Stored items
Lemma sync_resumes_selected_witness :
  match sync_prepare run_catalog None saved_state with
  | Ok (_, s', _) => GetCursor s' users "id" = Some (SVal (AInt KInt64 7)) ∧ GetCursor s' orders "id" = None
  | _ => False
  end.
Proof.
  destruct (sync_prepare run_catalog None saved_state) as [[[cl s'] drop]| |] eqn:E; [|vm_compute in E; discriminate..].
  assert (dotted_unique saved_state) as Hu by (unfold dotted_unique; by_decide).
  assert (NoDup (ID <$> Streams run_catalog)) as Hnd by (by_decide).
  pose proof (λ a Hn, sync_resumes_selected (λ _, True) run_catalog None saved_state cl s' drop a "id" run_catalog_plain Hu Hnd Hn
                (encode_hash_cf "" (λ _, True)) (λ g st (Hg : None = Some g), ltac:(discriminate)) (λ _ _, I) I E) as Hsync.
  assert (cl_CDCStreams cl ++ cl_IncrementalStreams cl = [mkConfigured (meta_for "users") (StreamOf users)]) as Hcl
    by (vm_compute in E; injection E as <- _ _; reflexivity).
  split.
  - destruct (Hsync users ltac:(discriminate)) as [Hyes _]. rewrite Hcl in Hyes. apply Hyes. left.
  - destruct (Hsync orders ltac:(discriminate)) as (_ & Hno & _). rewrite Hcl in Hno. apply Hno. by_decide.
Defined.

==

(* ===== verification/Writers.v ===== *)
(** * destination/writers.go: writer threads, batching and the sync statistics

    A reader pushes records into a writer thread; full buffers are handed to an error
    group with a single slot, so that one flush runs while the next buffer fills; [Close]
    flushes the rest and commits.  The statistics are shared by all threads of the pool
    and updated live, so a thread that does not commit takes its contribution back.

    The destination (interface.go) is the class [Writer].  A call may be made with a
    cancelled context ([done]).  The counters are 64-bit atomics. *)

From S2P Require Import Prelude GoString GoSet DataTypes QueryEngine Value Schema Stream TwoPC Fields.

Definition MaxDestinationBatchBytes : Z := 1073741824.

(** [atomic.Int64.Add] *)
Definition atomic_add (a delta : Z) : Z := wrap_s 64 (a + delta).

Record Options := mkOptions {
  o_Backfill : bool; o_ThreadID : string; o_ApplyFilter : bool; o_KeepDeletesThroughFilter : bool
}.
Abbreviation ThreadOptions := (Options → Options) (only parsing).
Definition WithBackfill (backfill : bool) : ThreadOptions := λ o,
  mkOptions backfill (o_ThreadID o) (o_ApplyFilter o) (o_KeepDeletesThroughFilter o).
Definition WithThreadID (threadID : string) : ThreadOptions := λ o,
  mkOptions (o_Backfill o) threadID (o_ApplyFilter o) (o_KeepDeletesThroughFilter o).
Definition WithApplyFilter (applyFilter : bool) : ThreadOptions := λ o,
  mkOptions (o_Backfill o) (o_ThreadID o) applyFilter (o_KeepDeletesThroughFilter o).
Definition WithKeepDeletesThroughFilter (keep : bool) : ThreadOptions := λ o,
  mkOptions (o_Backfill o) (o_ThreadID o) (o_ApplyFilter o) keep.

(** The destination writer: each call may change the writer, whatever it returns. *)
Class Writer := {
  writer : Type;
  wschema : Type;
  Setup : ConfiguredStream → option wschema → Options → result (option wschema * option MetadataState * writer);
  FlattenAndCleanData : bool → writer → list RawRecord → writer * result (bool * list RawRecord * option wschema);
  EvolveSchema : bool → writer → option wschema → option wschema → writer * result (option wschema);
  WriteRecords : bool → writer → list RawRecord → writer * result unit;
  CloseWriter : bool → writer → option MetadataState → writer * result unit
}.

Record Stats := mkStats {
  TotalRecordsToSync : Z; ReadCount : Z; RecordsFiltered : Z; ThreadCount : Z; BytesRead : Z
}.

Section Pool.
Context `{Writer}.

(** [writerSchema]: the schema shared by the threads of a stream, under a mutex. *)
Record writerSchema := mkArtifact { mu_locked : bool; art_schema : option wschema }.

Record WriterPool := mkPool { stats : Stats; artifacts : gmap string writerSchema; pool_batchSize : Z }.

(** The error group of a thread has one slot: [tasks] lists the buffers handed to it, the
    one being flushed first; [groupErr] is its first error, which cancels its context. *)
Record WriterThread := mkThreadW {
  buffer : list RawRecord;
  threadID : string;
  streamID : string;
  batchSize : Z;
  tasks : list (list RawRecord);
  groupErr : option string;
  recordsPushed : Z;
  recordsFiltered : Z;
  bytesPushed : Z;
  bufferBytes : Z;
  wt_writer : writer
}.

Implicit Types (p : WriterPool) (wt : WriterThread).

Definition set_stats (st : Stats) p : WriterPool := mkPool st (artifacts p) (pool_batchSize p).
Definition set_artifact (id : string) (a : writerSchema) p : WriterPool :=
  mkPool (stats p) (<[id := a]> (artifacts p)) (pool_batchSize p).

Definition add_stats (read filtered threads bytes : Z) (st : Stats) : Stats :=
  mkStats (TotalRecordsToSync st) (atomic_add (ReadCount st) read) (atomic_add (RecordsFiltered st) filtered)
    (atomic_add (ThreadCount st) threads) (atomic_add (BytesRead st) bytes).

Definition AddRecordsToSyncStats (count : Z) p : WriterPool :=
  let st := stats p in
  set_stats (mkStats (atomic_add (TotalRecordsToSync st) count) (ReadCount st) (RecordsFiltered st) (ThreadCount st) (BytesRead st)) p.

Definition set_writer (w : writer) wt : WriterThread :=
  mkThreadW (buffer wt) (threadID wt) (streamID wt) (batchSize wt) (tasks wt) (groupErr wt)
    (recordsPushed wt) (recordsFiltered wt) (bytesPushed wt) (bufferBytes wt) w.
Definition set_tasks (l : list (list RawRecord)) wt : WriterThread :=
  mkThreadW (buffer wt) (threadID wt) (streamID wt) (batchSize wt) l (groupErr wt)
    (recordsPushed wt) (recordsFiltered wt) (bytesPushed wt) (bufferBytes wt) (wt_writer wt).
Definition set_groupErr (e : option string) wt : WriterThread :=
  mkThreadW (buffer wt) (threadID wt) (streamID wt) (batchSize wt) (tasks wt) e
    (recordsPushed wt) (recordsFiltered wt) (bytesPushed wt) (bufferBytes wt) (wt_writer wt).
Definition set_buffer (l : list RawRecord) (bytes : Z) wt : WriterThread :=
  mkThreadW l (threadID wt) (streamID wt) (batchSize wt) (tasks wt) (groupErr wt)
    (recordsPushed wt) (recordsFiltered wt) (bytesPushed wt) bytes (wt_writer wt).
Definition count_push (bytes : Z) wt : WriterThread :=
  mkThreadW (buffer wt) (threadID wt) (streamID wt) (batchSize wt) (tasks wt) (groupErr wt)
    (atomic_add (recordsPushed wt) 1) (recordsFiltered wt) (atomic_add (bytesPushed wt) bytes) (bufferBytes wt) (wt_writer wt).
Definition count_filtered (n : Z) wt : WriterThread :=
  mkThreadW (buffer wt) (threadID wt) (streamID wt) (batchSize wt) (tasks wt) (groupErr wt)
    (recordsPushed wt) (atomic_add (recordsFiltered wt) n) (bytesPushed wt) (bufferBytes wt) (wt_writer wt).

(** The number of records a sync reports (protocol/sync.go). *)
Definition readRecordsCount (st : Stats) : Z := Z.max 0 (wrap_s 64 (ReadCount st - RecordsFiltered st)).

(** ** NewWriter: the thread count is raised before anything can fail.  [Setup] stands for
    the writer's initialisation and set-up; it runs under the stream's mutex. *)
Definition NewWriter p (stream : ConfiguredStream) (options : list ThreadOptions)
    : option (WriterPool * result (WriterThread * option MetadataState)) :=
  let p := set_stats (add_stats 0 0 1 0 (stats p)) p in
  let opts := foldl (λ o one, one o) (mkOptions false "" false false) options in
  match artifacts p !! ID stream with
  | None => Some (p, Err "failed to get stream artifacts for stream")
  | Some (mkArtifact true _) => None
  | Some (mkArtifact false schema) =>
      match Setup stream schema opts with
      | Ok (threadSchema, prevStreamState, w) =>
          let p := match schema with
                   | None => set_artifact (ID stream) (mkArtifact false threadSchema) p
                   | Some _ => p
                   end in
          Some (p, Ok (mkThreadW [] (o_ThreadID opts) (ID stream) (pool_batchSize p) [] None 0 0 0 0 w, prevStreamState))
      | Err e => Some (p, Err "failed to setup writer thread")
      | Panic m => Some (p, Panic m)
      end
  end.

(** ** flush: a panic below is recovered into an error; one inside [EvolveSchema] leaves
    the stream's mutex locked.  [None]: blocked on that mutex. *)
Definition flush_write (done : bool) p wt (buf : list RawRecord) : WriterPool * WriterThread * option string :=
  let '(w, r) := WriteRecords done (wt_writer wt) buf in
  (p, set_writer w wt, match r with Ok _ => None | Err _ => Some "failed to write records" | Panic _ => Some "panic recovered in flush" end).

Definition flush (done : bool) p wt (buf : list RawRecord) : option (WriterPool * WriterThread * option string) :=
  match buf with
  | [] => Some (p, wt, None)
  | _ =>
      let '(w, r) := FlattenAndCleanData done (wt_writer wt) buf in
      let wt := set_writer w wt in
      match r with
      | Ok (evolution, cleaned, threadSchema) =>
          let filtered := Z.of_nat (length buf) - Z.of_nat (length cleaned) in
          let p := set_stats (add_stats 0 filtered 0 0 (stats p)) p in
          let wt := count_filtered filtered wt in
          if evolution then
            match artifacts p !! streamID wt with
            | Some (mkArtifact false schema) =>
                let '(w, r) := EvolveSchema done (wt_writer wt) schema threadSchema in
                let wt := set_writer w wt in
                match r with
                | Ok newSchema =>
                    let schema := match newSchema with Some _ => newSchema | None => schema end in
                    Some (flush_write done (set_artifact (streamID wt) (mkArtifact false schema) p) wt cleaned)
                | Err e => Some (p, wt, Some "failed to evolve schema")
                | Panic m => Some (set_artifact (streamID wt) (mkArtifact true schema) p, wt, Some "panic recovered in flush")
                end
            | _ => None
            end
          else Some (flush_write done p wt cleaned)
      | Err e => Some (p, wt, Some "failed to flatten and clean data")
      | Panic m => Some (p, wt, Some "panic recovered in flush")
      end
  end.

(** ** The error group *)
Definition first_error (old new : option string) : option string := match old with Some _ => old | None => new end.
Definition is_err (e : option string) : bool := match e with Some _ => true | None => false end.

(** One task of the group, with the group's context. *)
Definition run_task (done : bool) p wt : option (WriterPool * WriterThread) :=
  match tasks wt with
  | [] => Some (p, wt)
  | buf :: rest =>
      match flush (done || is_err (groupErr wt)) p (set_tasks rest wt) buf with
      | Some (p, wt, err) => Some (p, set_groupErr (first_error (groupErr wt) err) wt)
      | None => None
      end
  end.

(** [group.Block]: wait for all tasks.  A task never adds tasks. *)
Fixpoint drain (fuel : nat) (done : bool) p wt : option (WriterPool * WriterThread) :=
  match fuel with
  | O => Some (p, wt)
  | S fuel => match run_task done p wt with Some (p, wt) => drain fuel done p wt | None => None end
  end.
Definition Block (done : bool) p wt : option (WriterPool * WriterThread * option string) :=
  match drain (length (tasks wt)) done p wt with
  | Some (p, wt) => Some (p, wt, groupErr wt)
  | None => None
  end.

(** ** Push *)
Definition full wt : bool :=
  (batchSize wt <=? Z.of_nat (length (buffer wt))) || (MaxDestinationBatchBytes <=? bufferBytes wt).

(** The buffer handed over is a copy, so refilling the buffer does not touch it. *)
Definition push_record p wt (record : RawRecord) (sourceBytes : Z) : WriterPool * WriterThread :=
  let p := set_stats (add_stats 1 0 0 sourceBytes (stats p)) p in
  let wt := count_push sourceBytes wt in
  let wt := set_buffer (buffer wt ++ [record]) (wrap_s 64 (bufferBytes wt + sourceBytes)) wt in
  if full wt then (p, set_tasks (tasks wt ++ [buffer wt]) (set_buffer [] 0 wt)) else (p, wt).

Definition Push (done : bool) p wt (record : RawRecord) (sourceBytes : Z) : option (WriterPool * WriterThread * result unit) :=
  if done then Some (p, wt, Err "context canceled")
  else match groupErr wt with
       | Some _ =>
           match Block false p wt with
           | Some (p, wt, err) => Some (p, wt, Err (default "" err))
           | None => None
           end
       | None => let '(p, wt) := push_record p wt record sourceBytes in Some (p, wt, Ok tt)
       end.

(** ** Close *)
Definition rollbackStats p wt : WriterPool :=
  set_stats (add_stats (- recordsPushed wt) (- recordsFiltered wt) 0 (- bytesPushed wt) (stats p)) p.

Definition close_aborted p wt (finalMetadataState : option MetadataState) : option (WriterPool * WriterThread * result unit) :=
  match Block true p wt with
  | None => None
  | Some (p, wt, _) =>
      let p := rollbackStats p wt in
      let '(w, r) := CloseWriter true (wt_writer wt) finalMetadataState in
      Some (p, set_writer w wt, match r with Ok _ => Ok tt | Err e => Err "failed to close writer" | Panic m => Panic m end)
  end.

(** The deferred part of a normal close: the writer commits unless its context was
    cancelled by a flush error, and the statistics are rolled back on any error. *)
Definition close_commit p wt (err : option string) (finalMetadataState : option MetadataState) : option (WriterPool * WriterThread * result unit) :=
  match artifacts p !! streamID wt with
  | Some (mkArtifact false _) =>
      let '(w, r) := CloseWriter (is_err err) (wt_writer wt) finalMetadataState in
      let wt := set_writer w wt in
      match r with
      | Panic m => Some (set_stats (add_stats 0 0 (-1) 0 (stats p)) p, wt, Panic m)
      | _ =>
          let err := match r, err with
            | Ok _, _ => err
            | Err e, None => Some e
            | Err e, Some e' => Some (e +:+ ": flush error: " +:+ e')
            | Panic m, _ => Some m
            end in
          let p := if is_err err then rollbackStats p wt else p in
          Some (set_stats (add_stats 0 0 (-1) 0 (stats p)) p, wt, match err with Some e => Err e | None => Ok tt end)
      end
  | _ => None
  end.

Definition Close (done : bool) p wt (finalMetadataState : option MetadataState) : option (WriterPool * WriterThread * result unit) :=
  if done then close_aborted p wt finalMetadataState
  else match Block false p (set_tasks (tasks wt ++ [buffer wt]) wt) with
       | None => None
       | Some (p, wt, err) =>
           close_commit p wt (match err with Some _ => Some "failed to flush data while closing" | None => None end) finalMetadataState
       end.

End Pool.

==

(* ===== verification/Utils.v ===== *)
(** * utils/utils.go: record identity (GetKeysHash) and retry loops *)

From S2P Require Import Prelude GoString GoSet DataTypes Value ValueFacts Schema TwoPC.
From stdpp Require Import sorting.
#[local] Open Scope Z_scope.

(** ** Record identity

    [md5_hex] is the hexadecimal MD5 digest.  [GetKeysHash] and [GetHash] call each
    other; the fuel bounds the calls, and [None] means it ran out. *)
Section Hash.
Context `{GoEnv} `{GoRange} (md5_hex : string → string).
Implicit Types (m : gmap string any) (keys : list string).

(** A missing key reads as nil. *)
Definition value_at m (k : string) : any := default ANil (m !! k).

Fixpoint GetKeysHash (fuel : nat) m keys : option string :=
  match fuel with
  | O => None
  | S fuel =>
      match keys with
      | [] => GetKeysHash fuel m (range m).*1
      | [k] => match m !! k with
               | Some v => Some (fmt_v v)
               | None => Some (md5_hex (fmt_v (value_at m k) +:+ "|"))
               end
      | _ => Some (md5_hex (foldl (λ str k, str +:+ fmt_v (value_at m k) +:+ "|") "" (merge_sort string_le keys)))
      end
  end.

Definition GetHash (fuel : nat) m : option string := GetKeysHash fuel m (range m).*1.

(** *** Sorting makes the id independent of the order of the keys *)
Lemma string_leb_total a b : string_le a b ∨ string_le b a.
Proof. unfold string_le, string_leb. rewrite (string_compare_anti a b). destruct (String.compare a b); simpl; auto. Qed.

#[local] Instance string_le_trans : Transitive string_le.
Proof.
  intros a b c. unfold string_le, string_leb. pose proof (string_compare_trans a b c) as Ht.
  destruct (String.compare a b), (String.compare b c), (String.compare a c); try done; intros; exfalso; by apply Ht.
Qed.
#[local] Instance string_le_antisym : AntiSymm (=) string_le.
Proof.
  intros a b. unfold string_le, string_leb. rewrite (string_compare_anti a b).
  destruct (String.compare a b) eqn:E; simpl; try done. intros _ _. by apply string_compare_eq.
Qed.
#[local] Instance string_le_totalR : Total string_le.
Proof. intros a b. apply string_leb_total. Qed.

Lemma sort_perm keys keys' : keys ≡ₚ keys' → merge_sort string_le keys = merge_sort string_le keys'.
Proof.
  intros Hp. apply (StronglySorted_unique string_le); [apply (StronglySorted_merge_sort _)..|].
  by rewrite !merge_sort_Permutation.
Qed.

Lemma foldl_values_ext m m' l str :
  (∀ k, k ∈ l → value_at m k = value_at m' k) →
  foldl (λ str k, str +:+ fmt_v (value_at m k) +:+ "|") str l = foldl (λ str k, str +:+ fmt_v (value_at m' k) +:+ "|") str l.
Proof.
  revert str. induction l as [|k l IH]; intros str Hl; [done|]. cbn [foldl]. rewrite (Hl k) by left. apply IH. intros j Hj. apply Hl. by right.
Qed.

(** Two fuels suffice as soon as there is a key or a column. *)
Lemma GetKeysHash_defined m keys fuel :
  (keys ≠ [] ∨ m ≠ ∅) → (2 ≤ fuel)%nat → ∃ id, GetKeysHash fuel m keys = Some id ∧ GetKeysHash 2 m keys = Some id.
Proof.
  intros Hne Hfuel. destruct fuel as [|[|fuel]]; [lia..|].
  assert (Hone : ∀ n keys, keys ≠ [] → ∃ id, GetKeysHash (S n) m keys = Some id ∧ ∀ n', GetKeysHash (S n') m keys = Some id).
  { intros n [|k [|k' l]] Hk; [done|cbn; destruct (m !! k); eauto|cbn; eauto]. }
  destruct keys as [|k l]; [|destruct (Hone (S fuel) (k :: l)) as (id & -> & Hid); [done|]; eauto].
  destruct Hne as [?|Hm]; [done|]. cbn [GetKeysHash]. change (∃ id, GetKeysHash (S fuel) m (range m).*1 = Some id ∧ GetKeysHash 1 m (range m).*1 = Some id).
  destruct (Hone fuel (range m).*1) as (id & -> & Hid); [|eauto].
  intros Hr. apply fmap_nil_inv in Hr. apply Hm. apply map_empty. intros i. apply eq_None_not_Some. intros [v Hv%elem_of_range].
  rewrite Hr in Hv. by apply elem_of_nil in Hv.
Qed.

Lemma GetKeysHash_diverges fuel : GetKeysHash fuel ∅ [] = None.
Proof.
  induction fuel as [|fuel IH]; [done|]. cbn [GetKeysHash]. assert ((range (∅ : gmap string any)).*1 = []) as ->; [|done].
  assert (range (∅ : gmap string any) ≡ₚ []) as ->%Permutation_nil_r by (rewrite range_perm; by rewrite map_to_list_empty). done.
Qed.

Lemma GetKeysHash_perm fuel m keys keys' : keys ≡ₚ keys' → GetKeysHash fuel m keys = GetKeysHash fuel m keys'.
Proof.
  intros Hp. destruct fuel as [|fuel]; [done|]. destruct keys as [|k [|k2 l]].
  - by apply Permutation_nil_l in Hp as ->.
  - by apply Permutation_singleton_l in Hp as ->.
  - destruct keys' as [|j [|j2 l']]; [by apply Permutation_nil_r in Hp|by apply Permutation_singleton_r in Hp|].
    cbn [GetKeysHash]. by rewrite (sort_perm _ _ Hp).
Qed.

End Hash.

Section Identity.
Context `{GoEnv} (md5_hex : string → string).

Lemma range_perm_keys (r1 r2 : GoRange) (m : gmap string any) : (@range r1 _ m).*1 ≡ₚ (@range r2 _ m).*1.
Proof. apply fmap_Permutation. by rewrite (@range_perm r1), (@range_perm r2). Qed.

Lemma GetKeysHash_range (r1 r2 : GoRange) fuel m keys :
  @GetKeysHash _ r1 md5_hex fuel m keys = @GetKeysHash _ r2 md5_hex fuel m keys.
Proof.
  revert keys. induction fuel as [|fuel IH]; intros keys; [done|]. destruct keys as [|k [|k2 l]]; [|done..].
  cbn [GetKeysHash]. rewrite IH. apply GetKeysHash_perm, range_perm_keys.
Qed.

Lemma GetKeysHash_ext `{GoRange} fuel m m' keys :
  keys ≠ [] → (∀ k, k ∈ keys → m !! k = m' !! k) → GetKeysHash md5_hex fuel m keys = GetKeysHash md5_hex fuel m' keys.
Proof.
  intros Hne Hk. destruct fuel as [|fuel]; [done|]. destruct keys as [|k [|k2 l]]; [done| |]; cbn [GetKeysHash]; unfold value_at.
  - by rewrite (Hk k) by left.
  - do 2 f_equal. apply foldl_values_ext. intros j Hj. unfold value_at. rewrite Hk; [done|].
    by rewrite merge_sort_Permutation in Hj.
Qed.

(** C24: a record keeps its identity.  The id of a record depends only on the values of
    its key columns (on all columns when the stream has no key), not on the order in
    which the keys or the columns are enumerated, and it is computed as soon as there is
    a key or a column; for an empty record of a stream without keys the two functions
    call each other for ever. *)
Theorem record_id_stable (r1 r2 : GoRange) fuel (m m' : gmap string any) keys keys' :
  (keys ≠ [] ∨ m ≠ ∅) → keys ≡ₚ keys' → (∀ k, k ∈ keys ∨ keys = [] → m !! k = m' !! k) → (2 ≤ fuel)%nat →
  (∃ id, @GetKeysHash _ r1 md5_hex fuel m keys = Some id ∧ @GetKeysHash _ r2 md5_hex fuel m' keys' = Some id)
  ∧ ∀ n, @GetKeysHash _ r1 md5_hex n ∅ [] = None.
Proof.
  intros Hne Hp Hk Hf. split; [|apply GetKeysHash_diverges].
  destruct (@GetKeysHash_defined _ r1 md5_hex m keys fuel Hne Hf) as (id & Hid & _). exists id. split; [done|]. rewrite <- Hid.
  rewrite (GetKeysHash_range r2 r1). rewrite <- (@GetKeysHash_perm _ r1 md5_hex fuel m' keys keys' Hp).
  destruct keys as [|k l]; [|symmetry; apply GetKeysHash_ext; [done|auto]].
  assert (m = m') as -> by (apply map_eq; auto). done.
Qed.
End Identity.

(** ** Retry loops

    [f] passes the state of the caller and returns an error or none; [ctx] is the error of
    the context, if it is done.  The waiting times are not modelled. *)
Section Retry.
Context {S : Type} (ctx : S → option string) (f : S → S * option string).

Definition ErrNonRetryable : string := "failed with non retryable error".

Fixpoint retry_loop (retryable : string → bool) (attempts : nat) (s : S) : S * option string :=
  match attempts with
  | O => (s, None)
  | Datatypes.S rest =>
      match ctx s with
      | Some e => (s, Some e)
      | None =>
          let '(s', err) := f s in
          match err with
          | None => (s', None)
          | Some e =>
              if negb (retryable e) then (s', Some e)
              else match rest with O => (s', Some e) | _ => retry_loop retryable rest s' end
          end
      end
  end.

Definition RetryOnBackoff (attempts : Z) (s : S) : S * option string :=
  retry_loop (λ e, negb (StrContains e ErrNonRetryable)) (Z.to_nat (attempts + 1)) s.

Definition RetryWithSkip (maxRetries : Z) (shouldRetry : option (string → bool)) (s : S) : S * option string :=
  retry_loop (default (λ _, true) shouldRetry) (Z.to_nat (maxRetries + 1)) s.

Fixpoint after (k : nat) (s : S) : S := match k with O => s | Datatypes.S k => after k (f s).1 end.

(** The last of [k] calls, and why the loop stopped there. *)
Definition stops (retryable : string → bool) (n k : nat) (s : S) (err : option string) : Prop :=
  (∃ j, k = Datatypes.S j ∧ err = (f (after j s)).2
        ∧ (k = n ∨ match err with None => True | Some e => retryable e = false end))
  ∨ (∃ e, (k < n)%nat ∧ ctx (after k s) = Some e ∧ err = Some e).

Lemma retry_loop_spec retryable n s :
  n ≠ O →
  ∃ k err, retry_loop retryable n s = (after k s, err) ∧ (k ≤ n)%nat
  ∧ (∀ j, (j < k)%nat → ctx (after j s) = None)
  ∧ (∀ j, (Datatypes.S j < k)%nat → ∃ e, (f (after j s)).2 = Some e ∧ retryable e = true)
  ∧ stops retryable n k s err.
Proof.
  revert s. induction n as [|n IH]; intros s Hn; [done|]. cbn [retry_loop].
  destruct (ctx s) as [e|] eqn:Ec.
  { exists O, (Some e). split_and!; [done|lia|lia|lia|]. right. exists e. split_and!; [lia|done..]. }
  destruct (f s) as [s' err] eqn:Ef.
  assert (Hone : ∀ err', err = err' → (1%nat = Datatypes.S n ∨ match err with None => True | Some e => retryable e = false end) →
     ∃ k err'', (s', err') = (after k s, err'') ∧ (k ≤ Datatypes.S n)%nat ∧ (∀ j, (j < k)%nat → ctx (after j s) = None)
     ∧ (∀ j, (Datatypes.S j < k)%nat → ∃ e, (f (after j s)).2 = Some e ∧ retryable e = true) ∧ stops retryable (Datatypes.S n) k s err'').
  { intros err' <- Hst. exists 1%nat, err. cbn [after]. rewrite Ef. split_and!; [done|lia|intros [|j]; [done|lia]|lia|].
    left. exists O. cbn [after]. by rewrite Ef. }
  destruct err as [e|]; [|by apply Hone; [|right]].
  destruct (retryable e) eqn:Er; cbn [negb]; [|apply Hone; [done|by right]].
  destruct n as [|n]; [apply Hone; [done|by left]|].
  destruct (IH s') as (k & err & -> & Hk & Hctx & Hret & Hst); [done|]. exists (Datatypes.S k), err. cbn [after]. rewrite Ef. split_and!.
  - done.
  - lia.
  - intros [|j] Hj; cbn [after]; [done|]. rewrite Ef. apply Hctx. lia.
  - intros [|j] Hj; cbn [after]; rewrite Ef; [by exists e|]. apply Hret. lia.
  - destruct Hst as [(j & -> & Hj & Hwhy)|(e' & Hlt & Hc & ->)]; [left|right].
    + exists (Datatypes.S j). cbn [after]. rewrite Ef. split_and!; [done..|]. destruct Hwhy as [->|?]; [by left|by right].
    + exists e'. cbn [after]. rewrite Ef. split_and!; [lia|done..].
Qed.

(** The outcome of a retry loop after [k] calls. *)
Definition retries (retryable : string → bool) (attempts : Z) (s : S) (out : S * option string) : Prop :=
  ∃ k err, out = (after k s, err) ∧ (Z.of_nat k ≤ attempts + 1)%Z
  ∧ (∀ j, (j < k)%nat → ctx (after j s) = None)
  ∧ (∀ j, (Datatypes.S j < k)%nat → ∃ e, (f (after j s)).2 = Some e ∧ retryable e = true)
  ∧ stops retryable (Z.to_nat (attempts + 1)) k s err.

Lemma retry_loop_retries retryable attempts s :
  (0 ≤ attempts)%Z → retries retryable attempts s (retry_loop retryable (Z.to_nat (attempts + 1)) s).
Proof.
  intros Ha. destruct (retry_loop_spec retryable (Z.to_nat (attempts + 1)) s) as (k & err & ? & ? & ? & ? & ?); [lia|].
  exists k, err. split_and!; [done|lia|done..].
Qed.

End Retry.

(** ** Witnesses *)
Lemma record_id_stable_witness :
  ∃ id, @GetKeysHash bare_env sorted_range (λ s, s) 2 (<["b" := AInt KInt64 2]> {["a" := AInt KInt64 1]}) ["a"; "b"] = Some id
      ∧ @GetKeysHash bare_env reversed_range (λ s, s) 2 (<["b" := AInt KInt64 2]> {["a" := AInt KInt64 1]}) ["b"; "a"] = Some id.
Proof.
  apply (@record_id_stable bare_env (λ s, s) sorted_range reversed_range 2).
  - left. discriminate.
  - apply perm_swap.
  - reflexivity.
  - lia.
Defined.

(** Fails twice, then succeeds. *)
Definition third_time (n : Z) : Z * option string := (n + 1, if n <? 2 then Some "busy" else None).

TASK TO COMPLETE -
Print, from the entries above, the line with "(** The destination", the line with "let st := stats p in" and all lines between them, exactly and with nothing else.

RESPONSE BOX -
(** The destination writer: each call may change the writer, whatever it returns. *)
Class Writer := {
  writer : Type;
  wschema : Type;
  Setup : ConfiguredStream → option wschema → Options → result (option wschema * option MetadataState * writer);
  FlattenAndCleanData : bool → writer → list RawRecord → writer * result (bool * list RawRecord * option wschema);
  EvolveSchema : bool → writer → option wschema → option wschema → writer * result (option wschema);
  WriteRecords : bool → writer → list RawRecord → writer * result unit;
  CloseWriter : bool → writer → option MetadataState → writer * result unit
}.

Record Stats := mkStats {
  TotalRecordsToSync : Z; ReadCount : Z; RecordsFiltered : Z; ThreadCount : Z; BytesRead : Z
}.

Section Pool.
Context `{Writer}.

(** [writerSchema]: the schema shared by the threads of a stream, under a mutex. *)
Record writerSchema := mkArtifact { mu_locked : bool; art_schema : option wschema }.

Record WriterPool := mkPool { stats : Stats; artifacts : gmap string writerSchema; pool_batchSize : Z }.

(** The error group of a thread has one slot: [tasks] lists the buffers handed to it, the
    one being flushed first; [groupErr] is its first error, which cancels its context. *)
Record WriterThread := mkThreadW {
  buffer : list RawRecord;
  threadID : string;
  streamID : string;
  batchSize : Z;
  tasks : list (list RawRecord);
  groupErr : option string;
  recordsPushed : Z;
  recordsFiltered : Z;
  bytesPushed : Z;
  bufferBytes : Z;
  wt_writer : writer
}.

Implicit Types (p : WriterPool) (wt : WriterThread).

Definition set_stats (st : Stats) p : WriterPool := mkPool st (artifacts p) (pool_batchSize p).
Definition set_artifact (id : string) (a : writerSchema) p : WriterPool :=
  mkPool (stats p) (<[id := a]> (artifacts p)) (pool_batchSize p).

Definition add_stats (read filtered threads bytes : Z) (st : Stats) : Stats :=
  mkStats (TotalRecordsToSync st) (atomic_add (ReadCount st) read) (atomic_add (RecordsFiltered st) filtered)
    (atomic_add (ThreadCount st) threads) (atomic_add (BytesRead st) bytes).

Definition AddRecordsToSyncStats (count : Z) p : WriterPool :=
  let st := stats p in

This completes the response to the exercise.